Records excerpted from a collection

Lemma get_ok c p f k :
  cache_ok c → entries c !! k = Some p →
  ∃ c' m, get c p f (bindField k f) = Ret (c', m) ∧ cache_ok c' ∧ entries c' = entries c ∧
    touched (registry c) (bindField k f) (registry c') ∧ live (registry c') m (bindField k f).
Proof.
  intros Hc Hk. destruct (c_handles c Hc k p Hk) as (h & Hh & [Hb Hs]). unfold get. rewrite Hh.
  destruct (bound h !! f) as [m|] eqn:E.
  - exists c, m. split_and!; try done; [|by apply Hb]. apply touched_self. by apply (Hb f m).
  - destruct (withLabels_ok c (bindField k f) Hc (bindField_arity k f)) as (r & m & -> & Ht & Hn & Hc').
    simpl. eexists _, m. split_and!; [done| |done|done|by eapply touched_names].
    apply (set_heap_ok _ k); [done|done|]. split; simpl.
    + intros f' m' [[<- <-]|[_ Hf]]%lookup_insert_Some; [by eapply touched_names|].
      eapply touched_live; [done|by apply Hb].
    + intros code m' Hm. eapply touched_live; [done|by apply Hs].
Qed.

(** *** The steps of a call *)

Lemma beginCall_ok c m k :
  cache_ok c → mm_ok c m → call_ok k →
  ∃ c' p, beginCall c m k = Ret (c', p) ∧ cache_ok c' ∧ entries c' = entries c ∧
    touched (registry c) (meaning (m_key m) k).1 (registry c') ∧ phase_ok (registry c') (m_key m) k p.
Proof.
  intros Hc Hm Hk. destruct k as [s x|f x|code]; simpl.
  - destruct s as [v ls]. destruct (withLabels_ok c (v, ls) Hc Hk) as (r & metric & -> & Ht & Hn & Hc').
    simpl. eexists _, _. split_and!; try done. simpl. split; [done|by eapply touched_names].
  - destruct (m_handles m) as [p|] eqn:Hp.
    + destruct (get_ok c p f (m_key m) Hc (Hm p Hp)) as (c' & metric & -> & Hc' & He & Ht & Hl). simpl.
      eexists _, _. by split_and!.
    + destruct (withLabels_ok c _ Hc (bindField_arity (m_key m) f)) as (r & metric & -> & Ht & Hn & Hc').
      simpl. eexists _, _. split_and!; try done. simpl. split; [done|by eapply touched_names].
  - destruct (m_handles m) as [p|] eqn:Hp.
    + destruct (c_handles c Hc _ p (Hm p Hp)) as (h & -> & [_ Hs]).
      destruct (httpStatuses h !! code) as [counter|] eqn:E.
      * apply Hs in E. eexists _, _. split_and!; try done. apply touched_self. by destruct E.
      * destruct (withLabels_ok c (httpStatus (m_key m) code) Hc eq_refl) as (r & metric & -> & Ht & Hn & Hc').
        simpl. eexists _, _. split_and!; try done. simpl. split; [done|by eapply touched_names].
    + destruct (withLabels_ok c (httpStatus (m_key m) code) Hc eq_refl) as (r & metric & -> & Ht & Hn & Hc').
      simpl. eexists _, _. split_and!; try done. simpl. split; [done|by eapply touched_names].
Qed.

### Your objective
The answer should consist of all lines from the records above that hold the word "Lemma".

### Response box
Lemma get_ok c p f k :
Lemma beginCall_ok c m k :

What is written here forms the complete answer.